During the birth process, the baby’s neck is exposed to extreme pressure and torsion. This insulting force to the baby’s spine can create what we call subluxation. Subluxation is when at least two vertebrae (spinal bones) become misaligned and fail to move properly. This misalignment can make it difficult, and possibly painful, for the baby to tilt their head in one direction versus another (i.e. failure to latch on one side), and irritates the tiny nerves that exit between these bones. As the nervous system controls everything in the body, and the nervous system is encased in the spine, subluxation can interfere with the brain’s control of the body. For example, subluxation in the neck often causes pain, weakness, numbness, and tingling in the arms. Subluxation in the uppermost part of the neck has been implicated in chronic ear infections, migraines, pain, and stiffness among other things. In the mid to lower back this can manifest as digestive issues (colic, constipation, diarrhea, etc.). As even further evidence of how important a role the upper cervical region plays, subluxation is even being implicated in Sudden Infant Death Syndrome (SIDS). A study in 2002 by L. E. Koch et. Al.[i] and analyzed by Dan Murphy, D.C., revealed the following:

· “[. . .] mechanical irritation of the high-cervical region serves as a trigger that may be involved in sudden infant death (SID).”

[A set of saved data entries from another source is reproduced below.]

(** The scan result with one [(target, protocol, port)] taken out. *)
Definition drop_port (target protocol port : pystr)
    (ip_dict : scan_result) : scan_result :=
  alter (alter (λ ports, ports ∖ {[ port ]}) protocol) target ip_dict.

(** The scan result with every [udp] entry taken out. *)
Definition drop_udp (ip_dict : scan_result) : scan_result :=
  delete (py "udp") <$> ip_dict.

Definition amass_emits (files : amass_files) (x : pystr) : Prop :=
  ∃ f line, f ∈ files ∧ line ∈ f ∧ x = strip line.

(** How many of the written strings are the line for entry [x]. *)
Definition occurrences (x : pystr) (out : list pystr) : nat :=
  length (filter (λ l, l = line_of x) out).

(** ** Inputs of the documented scenarios *)

Definition scenario1 : scan_result :=
  {[ py "10.0.0.1" := {[ py "tcp" := {[ py "80"; py "8080" ]};
                         py "udp" := {[ py "53" ]} ]} ]}.

Definition subdomains1 : amass_files :=
  [[ py "sub.example.com"; py " "; py "sub.example.com" ]].

Definition scenario2 : scan_result :=
  {[ py "10.0.0.2" := {[ py "udp" := {[ py "80" ]} ]} ]}.

Definition sctp_only : scan_result :=
  {[ py "10.0.0.3" := {[ py "sctp" := {[ py "80"; py "8443" ]} ]} ]}.

(** Traceability of an output entry, with [ok] the protocols whose
    ports count. *)
Definition traceable (ok : pystr → Prop) (web_ports : gset pystr)
    (ip_dict : scan_result) (files : amass_files) (x : pystr) : Prop :=
  (∃ protocol, ok protocol ∧ has_port ip_dict x protocol (py "80")) ∨
  (∃ target protocol port, ok protocol ∧ has_port ip_dict target protocol port ∧
     port ∈ web_ports ∧ x = host_port target port) ∨
  (∃ f line, f ∈ files ∧ line ∈ f ∧ x = strip line).

(** Every line of every amass result file, in reading order. *)
Definition all_lines (files : amass_files) : list pystr := mjoin files.

(** The ports listed under a protocol other than [udp]. *)
Definition count_ports_of (protocol_dict : gmap pystr (gset pystr)) : nat :=
  map_fold (λ protocol ports n,
              if decide (protocol = py "udp") then n else (size ports + n)%nat)
           0%nat protocol_dict.

Definition count_ports (ip_dict : scan_result) : nat :=
  map_fold (λ _ protocol_dict n, (count_ports_of protocol_dict + n)%nat)
           0%nat ip_dict.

· “In older children disturbances of this kind are known as retardation of development in
motor patterns as well as in sensory abilities.”

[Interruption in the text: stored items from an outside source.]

(** [analyze_data(data_entries)]: the statistics, and the records it logs. *)
Definition analyze_data (data_entries : list ticket) : analysis_stats * list log_record :=
  let st := foldl analyze_entry initial data_entries in
  (Stats.Make (length data_entries)
     (created_at_year_count st) (tags_count st) (program_area_count st)
     (segment_count st) (channel_count st) (type_of_inquiry_count st)
     (spam_ticket_count st)
     (unique_tags st) (unique_program_areas st) (unique_segments st)
     (unique_channels st) (unique_types_of_inquiry st),
   logged st).

End Aggregator.

(** ** The collator: [collate_and_analyze_json_files] *)

Module Collator.
Import Aggregator.

(** *** Paths *)

(** [s.endswith(suffix)]: some tail of [s] is [suffix]. *)
Fixpoint endswith (s suffix : string) : bool :=
  String.eqb s suffix ||
  match s with
  | String _ s' => endswith s' suffix
  | EmptyString => false
  end.

Definition startswith (s pre : string) : bool := String.prefix pre s.

(** [posixpath.join(a, b)]. *)
Definition join (a b : string) : string :=
  if startswith b "/" then b
  else if String.eqb a "" || endswith a "/" then a +:+ b
  else a +:+ "/" +:+ b.

(** [s.rfind(c)], [-1] when [c] does not occur. *)
Fixpoint rfind_from (c : ascii) (s : string) (i last : Z) : Z :=
  match s with
  | EmptyString => last
  | String x s' => rfind_from c s' (i + 1) (if Ascii.eqb x c then i else last)
  end.

Definition rfind (c : ascii) (s : string) : Z := rfind_from c s 0 (-1).

(** [os.path.basename(p)]. *)
Definition basename (p : string) : string :=
  let i := Z.to_nat (rfind "/" p + 1) in
  String.substring i (String.length p - i) p.

(** [os.path.splitext(p)]: the extension starts at the last dot of the last
    component, unless only dots come before it. *)
Definition splitext (p : string) : string * string :=
  let sepIndex := rfind "/" p in
  let dotIndex := rfind "." p in
  let filenameIndex := Z.to_nat (sepIndex + 1) in
  let stem := String.substring filenameIndex (Z.to_nat dotIndex - filenameIndex) p in
  if (sepIndex <? dotIndex)%Z &&
     existsb (λ x, negb (Ascii.eqb x ".")) (String.list_ascii_of_string stem)
  then (String.substring 0 (Z.to_nat dotIndex) p,
        String.substring (Z.to_nat dotIndex) (String.length p - Z.to_nat dotIndex) p)
  else (p, "").

(** *** The world of a run *)

(** A line of an input file, as [json.loads] sees it: a text it rejects (with
    the message of the [JSONDecodeError]), one ticket, or a list of
    tickets. *)
Inductive line : Type :=
| Malformed (e : string)
| Object (entry : ticket)
| Array (entries : list ticket).

(** What a run leaves behind, in order: the records it logs, the merged data
    it dumps, the workbooks it writes. *)
Inductive event : Type :=
| Logged (r : log_record)
| Dumped (path : string) (data : list ticket)
| Workbook (path : string) (stats : analysis_stats).

(** The entries of the input folder in the order of [os.listdir], each with
    its lines; the merged file at [output_file], if it exists, as the list
    that [json.load] returns; the trace of the run.  The output file and the
    workbooks are not entries of the input folder that a later listing could
    select (the script writes [combined.json] next to the folder, and a
    workbook's name ends in [.xlsx]). *)
Record world : Type := World {
  listdir : list (string * list line);
  persisted : option (list ticket);
  trace : list event
}.

Inductive exn : Type := ValueError (msg : string).

Inductive outcome : Type :=
| Returned
| Raised (e : exn).

Definition emit (e : event) (w : world) : world :=
  World (listdir w) (persisted w) (trace w ++ [e]).

Definition logging (lvl : level) (msg : string) (w : world) : world :=
  emit (Logged (lvl, msg)) w.

Definition replay (rs : list log_record) (w : world) : world :=
  World (listdir w) (persisted w) (trace w ++ (Logged <$> rs)).

(** [json.dump(all_data, f)] on [output_file]. *)
Definition dump (output_file : string) (all_data : list ticket) (w : world) : world :=
  World (listdir w) (Some all_data) (trace w ++ [Dumped output_file all_data]).

(** *** [process_file] *)

Definition read_line (file_path : string) (s : list ticket * world)
    (l : line) : list ticket * world :=
  let (data_entries, w) := s in
  match l with
  | Array data => (data_entries ++ data, w)
  | Object data => (data_entries ++ [data], w)
  | Malformed e =>
      (data_entries,
       logging ERROR ("Error reading line in " +:+ file_path +:+ ": " +:+ e) w)
  end.

Definition process_file (file_path : string) (lines : list line) (w : world)
    : list ticket * world :=
  let w := logging INFO ("Processing file: " +:+ basename file_path) w in
  foldl (read_line file_path) ([], w) lines.

(** *** [write_analysis_to_excel]: the renderer, seen from the core *)

Definition write_analysis_to_excel (analysis_stats : analysis_stats)
    (analysis_file : string) (w : world) : world :=
  let w := logging INFO ("Writing analysis to Excel file: " +:+ analysis_file) w in
  emit (Workbook analysis_file analysis_stats) w.

(** [analyze_data] run in a world: its warnings go to the trace. *)
Definition analyze (data_entries : list ticket) (w : world) : analysis_stats * world :=
  let (analysis_stats, warnings) := analyze_data data_entries in
  (analysis_stats, replay warnings w).

(** *** [collate_and_analyze_json_files] *)

(** Line 261. *)
Definition split_files (w : world) : list (string * list line) :=
  filter (λ f, endswith f.1 ".json" = true) (listdir w).

(** Lines 268-276: one turn of the loop over the split files. *)
Definition collate_file (input_folder : string) (s : list ticket * world)
    (f : string * list line) : list ticket * world :=
  let (all_data, w) := s in
  let (filename, lines) := f in
  let file_path := join input_folder filename in
  let (data_entries, w) := process_file file_path lines w in
  let all_data := all_data ++ data_entries in
  let (analysis_stats, w) := analyze data_entries w in
  let split_analysis_file := (splitext filename).1 +:+ "_analysis.xlsx" in
  (all_data, write_analysis_to_excel analysis_stats (join input_folder split_analysis_file) w).

(** Lines 278-298: the merged file is kept when its record count is that of
    the split files, written otherwise. *)
Definition persist (output_file : string) (all_data : list ticket) (w : world) : world :=
  let total_split_entries := length all_data in
  match persisted w with
  | Some existing_data =>
      let w := logging INFO
        (output_file +:+ " already exists. Verifying the integrity of the collated data...") w in
      let existing_data_count := length existing_data in
      if (existing_data_count =? total_split_entries)%nat
      then logging INFO "The collated data is complete. Skipping re-collation." w
      else
        let w := logging WARNING
          "The collated data does not match the split files. Re-collating data..." w in
        dump output_file all_data w
  | None =>
      let w := logging INFO "Writing combined JSON data to output file..." w in
      dump output_file all_data w
  end.

Definition validation_1_failed : exn := ValueError "Validation failed for combined data.".
Definition validation_2_failed : exn := ValueError "All tickets are considered spam.".

(** Lines 304-325: the two validation checks. *)
Definition validate (combined_analysis_stats : analysis_stats) (w : world)
    : outcome * world :=
  let total_tickets := Stats.total_tickets combined_analysis_stats in
  let total_program_area_tickets :=
    sum_values (Stats.program_area_count combined_analysis_stats) in
  let spam_ticket_count := Stats.spam_ticket_count combined_analysis_stats in
  if negb (total_tickets =? total_program_area_tickets + spam_ticket_count)%nat then
    (Raised validation_1_failed,
     logging ERROR
       ("Validation failed (1/2): Total tickets (" +:+ pretty total_tickets +:+
        ") do not match the sum of program area tickets (" +:+
        pretty total_program_area_tickets +:+ ") and spam tickets (" +:+
        pretty spam_ticket_count +:+ ").") w)
  else
    let w := logging INFO
      "Validation passed (1/2): Total tickets match the sum of program area tickets and spam tickets." w in
    if (total_tickets =? spam_ticket_count)%nat then
      (Raised validation_2_failed,
       logging ERROR
         ("Validation failed (2/2): All tickets are considered spam (" +:+
          pretty spam_ticket_count +:+ " out of " +:+ pretty total_tickets +:+
          "). Something went wrong.") w)
    else
      let w := logging INFO "Validation passed (2/2): Not all tickets are spam." w in
      (Returned, logging INFO "Collation and analysis completed successfully." w).

Definition collate_and_analyze_json_files
    (input_folder output_file combined_analysis_file : string) (w : world)
    : outcome * world :=
  match split_files w with
  | [] => (Returned, logging ERROR "No JSON files found in the input folder." w)
  | split_files =>
      let (all_data, w) := foldl (collate_file input_folder) ([], w) split_files in
      let w := persist output_file all_data w in
      let (combined_analysis_stats, w) := analyze all_data w in
      let w := write_analysis_to_excel combined_analysis_stats combined_analysis_file w in
      validate combined_analysis_stats w
  end.

End Collator.

(** ** Reference notions, in the words of the specification *)

Import Aggregator Collator.

(** The field is mapped to the category [name] by the lookup table. *)
Definition mapped_to (name : string) (field : custom_field) : Prop :=
  field_id field ≫= (FIELD_ID_TO_NAME !!.) = Some name.

Global Instance mapped_to_dec name field : Decision (mapped_to name field).
Proof. unfold mapped_to. apply _. Defined.

(** The resolved value of a category for a ticket: the value of the last
    custom field mapped to it, absent when there is none. *)
Definition resolve (name : string) (fields : list custom_field) : option string :=
  last (filter (mapped_to name) fields) ≫= field_value.

Definition fields_of (entry : ticket) : list custom_field :=
  default [] (custom_fields entry).

Definition tags_of (entry : ticket) : list string :=
  default [] (tags entry).

(** The values that the loop over the custom fields counts for a category:
    those of the fields mapped to it whose value is not empty, one per field,
    in order. *)
Definition counted_values (name : string) (fields : list custom_field) : list string :=
  omap field_value
    (filter (λ f, mapped_to name f ∧ truthy (field_value f) = true) fields).

(** Number of times [x] occurs in [l]. *)
Definition occurrences `{EqDecision A} (x : A) (l : list A) : nat :=
  length (filter (x =.) l).

(** ** Counters *)

Section counters.
Context `{Countable K}.
Implicit Types (d : gmap K nat) (k j : K).

Lemma incr_lookup_total k j d :
  incr k d !!! j = d !!! j + (if decide (k = j) then 1 else 0).
Proof.
  unfold incr. rewrite lookup_total_insert.
  case_decide; subst; lia.
Qed.

Lemma incr_lookup_total_eq k d : incr k d !!! k = S (d !!! k).
Proof. rewrite incr_lookup_total. case_decide; [lia | done]. Qed.

Lemma incr_lookup_total_ne k j d : k ≠ j → incr k d !!! j = d !!! j.
Proof. intros. rewrite incr_lookup_total. case_decide; [done | lia]. Qed.

Lemma sum_values_empty : sum_values (∅ : gmap K nat) = 0.
Proof. unfold sum_values. apply map_fold_empty. Qed.

Lemma sum_values_insert_fresh k n d :
  d !! k = None → sum_values (<[k := n]> d) = n + sum_values d.
Proof.
  intros Hk. unfold sum_values.
  rewrite map_fold_insert_L; [done | intros; lia | done].
Qed.

Lemma sum_values_delete k n d :
  d !! k = Some n → sum_values d = n + sum_values (delete k d).
Proof.
  intros Hk. unfold sum_values.
  rewrite (map_fold_delete_L _ _ k n d); [done | intros; lia | done].
Qed.

(** [d[k] += 1] adds one to [sum(d.values())]. *)
Lemma sum_values_incr k d : sum_values (incr k d) = S (sum_values d).
Proof.
  unfold incr. rewrite lookup_total_alt.
  destruct (d !! k) as [n|] eqn:Hk; simpl.
  - rewrite <- insert_delete_eq.
    rewrite sum_values_insert_fresh by apply lookup_delete_eq.
    rewrite (sum_values_delete k n d Hk). lia.
  - rewrite sum_values_insert_fresh by done. lia.
Qed.

End counters.

(** ** The loop over the custom fields *)

Lemma tally_lookup_total x count unique v :
  (tally x count unique).1 !!! v =
  count !!! v + (if decide (truthy x = true ∧ x = Some v) then 1 else 0).
Proof.
  unfold tally. destruct x as [s|]; simpl.
  - destruct (negb (String.eqb s "")) eqn:Hs; simpl.
    + rewrite incr_lookup_total.
      destruct (decide (s = v)) as [Heq|Hne],
               (decide (true = true ∧ Some s = Some v)) as [Hd|Hd];
        try done; exfalso; [apply Hd; by subst | apply Hne; naive_solver].
    + lia.
  - lia.
Qed.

· “The chiropractic therapy has proven to be a successful technique which can be used to treat disorders, especially cerebral disturbances of motor patterns of various etiology (wryneck, c-scoliosis, irritation of the plexus brachialis), sensomotoric disturbances of integration ability (retardation of sensation and coordination), as well as pain related entities such as cry-babies with ‘3-month colic’ or hyperactivity with sleeplessness.”

· “The epidemiological prevalence of such disturbances is as high as 17.8% of children.”

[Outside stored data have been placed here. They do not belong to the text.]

(** What a request carries, as far as the cloud can tell requests apart: the
    [client_id] and [access_token] headers, the path and the JSON body.  The
    [sign] and [t] headers (an HMAC of these and of the clock) are not
    modelled. *)
Record request := {
  req_method : http_method;
  req_path : string;
  req_client_id : string;
  req_access_token : option string;
  req_body : option pyval }.

(** What [requests.get]/[requests.post] comes back with: no reply at all
    (connection error, timeout: the call raises), or a status code and a
    body that is JSON ([Some]) or not ([None]). *)
Inductive reply :=
| NoReply
| Response (status_code : Z) (body : option pyval).

Inductive weekday :=
| Monday | Tuesday | Wednesday | Thursday | Friday | Saturday | Sunday.

(** The part of [datetime.now()] the program reads. *)
Record datetime := {
  dt_weekday : weekday;
  dt_hour : nat;
  dt_minute : nat }.

(** The environment: the answer to the [n]-th interaction of the process
    with the outside, be it an HTTP request or a look at the clock. *)
Record cloud := {
  respond : nat -> request -> reply;
  datetime_now : nat -> datetime;
  time_time : nat -> Z }.

(** The process and its store: the number of interactions so far, the
    requests sent (oldest first), the global [schedule_execution_tracker]
    and the database. *)
Record world := {
  ticks : nat;
  sent : list request;
  schedule_execution_tracker : gmap string string;
  db : database }.

Definition M (A : Type) : Type := world -> outcome A * world.

Definition ret {A} (a : A) : M A := fun w => (Ret a, w).

Definition raise {A} (e : exn) : M A := fun w => (Raise e, w).

Definition bind {A B} (m : M A) (k : A -> M B) : M B :=
  fun w =>
    match m w with
    | (Ret a, w') => k a w'
    | (Raise e, w') => (Raise e, w')
    end.

(** [try: body except Exception: handler]; what [body] did to the world
    before it raised stays done. *)
Definition try_except {A} (body : M A) (handler : exn -> M A) : M A :=
  fun w =>
    match body w with
    | (Ret a, w') => (Ret a, w')
    | (Raise e, w') => handler e w'
    end.

Definition lift {A} (o : outcome A) : M A := fun w => (o, w).

Declare Scope py_scope.
Delimit Scope py_scope with py.
Notation "'let*' x ':=' m 'in' k" := (bind m (fun x => k))
  (at level 10, x name, m at level 100, k at level 200) : py_scope.
Notation "m '>>' k" := (bind m (fun _ => k))
  (at level 100, k at level 200, right associativity) : py_scope.
Local Open Scope py_scope.

Definition exec {A} (m : M A) (w : world) : world := snd (m w).
Definition result {A} (m : M A) (w : world) : outcome A := fst (m w).

(** [for x in xs: body x], where [body] returns nothing. *)
Fixpoint for_each {A} (xs : list A) (body : A -> M unit) : M unit :=
  match xs with
  | [] => ret tt
  | x :: rest => body x >> for_each rest body
  end.

Definition with_tracker (t : gmap string string) (w : world) : world :=
  {| ticks := ticks w; sent := sent w;
     schedule_execution_tracker := t; db := db w |}.

Definition with_db (d : database) (w : world) : world :=
  {| ticks := ticks w; sent := sent w;
     schedule_execution_tracker := schedule_execution_tracker w; db := d |}.

(** The world after one more interaction: a request sent, or a look at the
    clock. *)
Definition record_request (r : request) (w : world) : world :=
  {| ticks := S (ticks w); sent := sent w ++ [r];
     schedule_execution_tracker := schedule_execution_tracker w; db := db w |}.

Definition tick (w : world) : world :=
  {| ticks := S (ticks w); sent := sent w;
     schedule_execution_tracker := schedule_execution_tracker w; db := db w |}.

Definition get_db : M database := fun w => (Ret (db w), w).
Definition modify_db (f : database -> database) : M unit :=
  fun w => (Ret tt, with_db (f (db w)) w).
Definition get_tracker : M (gmap string string) :=
  fun w => (Ret (schedule_execution_tracker w), w).
(** [schedule_execution_tracker[key] = value]. *)
Definition tracker_set (key value : string) : M unit :=
  fun w => (Ret tt, with_tracker (<[key := value]> (schedule_execution_tracker w)) w).

Section Client.

Variable C : cloud.

(** [requests.get(...)] and [requests.post(...)]: the request goes out,
    the oracle answers; no answer is an exception. *)
Definition requests_send (r : request) : M (Z * option pyval) :=
  fun w =>
    match respond C (ticks w) r with
    | NoReply => (Raise RequestException, record_request r w)
    | Response status_code body => (Ret (status_code, body), record_request r w)
    end.

(** [r.raise_for_status()]: 4xx and 5xx raise. *)
Definition raise_for_status (r : Z * option pyval) : M unit :=
  if Z.leb 400 (fst r) && Z.ltb (fst r) 600 then raise HTTPError else ret tt.

(** [r.json()]. *)
Definition json (r : Z * option pyval) : M pyval :=
  match snd r with
  | Some v => ret v
  | None => raise JSONDecodeError
  end.

(** [datetime.now()] and [int(time.time())]. *)
Definition now : M datetime :=
  fun w => (Ret (datetime_now C (ticks w)), tick w).
Definition unix_time : M Z :=
  fun w => (Ret (time_time C (ticks w)), tick w).

(** [sign(method, path, access_id, access_secret, body, token)] builds
    [access_id + (token or '') + t + ...]: a [TypeError] unless
    [token or ''] is a string.  On success it yields the token string that
    goes into the [access_token] header. *)
Definition sign (token : pyval) : M string :=
  if Py.truthy token then
    match token with
    | PStr s => ret s
    | _ => raise TypeError
    end
  else ret EmptyString.

Definition token_request (access_id : string) : request :=
  {| req_method := GET; req_path := "/v1.0/token?grant_type=1";
     req_client_id := access_id; req_access_token := None;
     req_body := None |}.

Definition get_token (access_id access_secret : string) : M pyval :=
  try_except
    (sign (PStr EmptyString) >>
     let* r := requests_send (token_request access_id) in
     raise_for_status r >>
     let* result := json r in
     let* has_result := lift (Py.contains "result" result) in
     let* has_token :=
       if has_result then
         let* inner := lift (Py.getitem result "result") in
         lift (Py.contains "access_token" inner)
       else ret false in
     if has_token then
       let* inner := lift (Py.getitem result "result") in
       lift (Py.getitem inner "access_token")
     else ret PNone)
    (fun _ => ret PNone).

Definition get_device_info (device_id access_id access_secret : string) : M pyval :=
  try_except
    (let* token := get_token access_id access_secret in
     if negb (Py.truthy token) then ret PNone
     else
       let* tok := sign token in
       let* r := requests_send
                   {| req_method := GET; req_path := "/v1.0/devices/" ++ device_id;
                      req_client_id := access_id; req_access_token := Some tok;
                      req_body := None |} in
       raise_for_status r >>
       let* result := json r in
       let* has_result := lift (Py.contains "result" result) in
       if has_result then lift (Py.getitem result "result") else ret PNone)
    (fun _ => ret PNone).

(** [next((f(d['value']) for d in data if d['code'] == code), default)]. *)
Fixpoint next_value {A} (items : list pyval) (code : string)
    (f : pyval -> outcome A) (default : A) : outcome A :=
  match items with
  | [] => Ret default
  | d :: rest =>
      match Py.getitem d "code" with
      | Raise e => Raise e
      | Ret c =>
          if Py.eq_str c code then
            match Py.getitem d "value" with
            | Raise e => Raise e
            | Ret v => f v
            end
          else next_value rest code f default
      end
  end.

Definition next_in {A} (data : pyval) (code : string)
    (f : pyval -> outcome A) (default : A) : M A :=
  let* items := lift (Py.iter data) in
  lift (next_value items code f default).

(** The tuple [(voltage, current, power, switch, is_online)]. *)
Record telemetry := {
  t_voltage : number;
  t_current : number;
  t_power : number;
  t_switch : pyval;
  t_is_online : pyval }.

(** [0, 0, 0, False, False]. *)
Definition zeroed : telemetry :=
  {| t_voltage := IntNum 0; t_current := IntNum 0; t_power := IntNum 0;
     t_switch := PBool false; t_is_online := PBool false |}.

Definition get_device_data (device_id access_id access_secret : string) : M telemetry :=
  let* device_info := get_device_info device_id access_id access_secret in
  if negb (Py.truthy device_info) then ret zeroed
  else
    let* is_online := lift (Py.get device_info "online" (PBool false)) in
    if negb (Py.truthy is_online) then ret zeroed
    else
      try_except
        (let* token := get_token access_id access_secret in
         if negb (Py.truthy token) then ret zeroed
         else
           let* tok := sign token in
           let* r := requests_send
                       {| req_method := GET;
                          req_path := "/v1.0/devices/" ++ device_id ++ "/status";
                          req_client_id := access_id; req_access_token := Some tok;
                          req_body := None |} in
           raise_for_status r >>
           let* response_data := json r in
           let* has_result := lift (Py.contains "result" response_data) in
           if negb has_result then ret zeroed
           else
             let* data := lift (Py.getitem response_data "result") in
             let* switch := next_in data "switch_1" Ret (PBool false) in
             let* voltage :=
               next_in data "cur_voltage" (fun v => Py.truediv v 10) (IntNum 0) in
             let* current :=
               next_in data "cur_current" (fun v => Py.truediv v 1000) (IntNum 0) in
             let* power :=
               next_in data "cur_power" (fun v => Py.truediv v 10) (IntNum 0) in
             ret {| t_voltage := voltage; t_current := current; t_power := power;
                    t_switch := switch; t_is_online := is_online |})
        (fun _ => ret zeroed).

End Client.

(** ** The clock as the evaluator reads it *)

(** [now.strftime('%A')] in the C locale. *)
Definition strftime_A (d : weekday) : string :=
  match d with
  | Monday => "Monday" | Tuesday => "Tuesday" | Wednesday => "Wednesday"
  | Thursday => "Thursday" | Friday => "Friday" | Saturday => "Saturday"
  | Sunday => "Sunday"
  end.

· “We can report more that 20,000 children treated without serious complications.”

· “Chiropractic treatment seems to be the most successful therapy which helps to treat
such disorders.”

· “Children with a disturbed symmetry of the atlanto-occipital region could be of higher
risk for SID.”

That’s a mouthful. In short, the researchers found that upper cervical subluxation produced marked changes in the breathing patterns and heart rates of children. Furthermore, such changes are often labeled as “retardation of development.” This makes sense because the areas of the nervous system that control these functions are found in the brainstem, which is surrounded by the base of the skull and the first cervical vertebra. Clearly, subluxation can produce profound effects on the body.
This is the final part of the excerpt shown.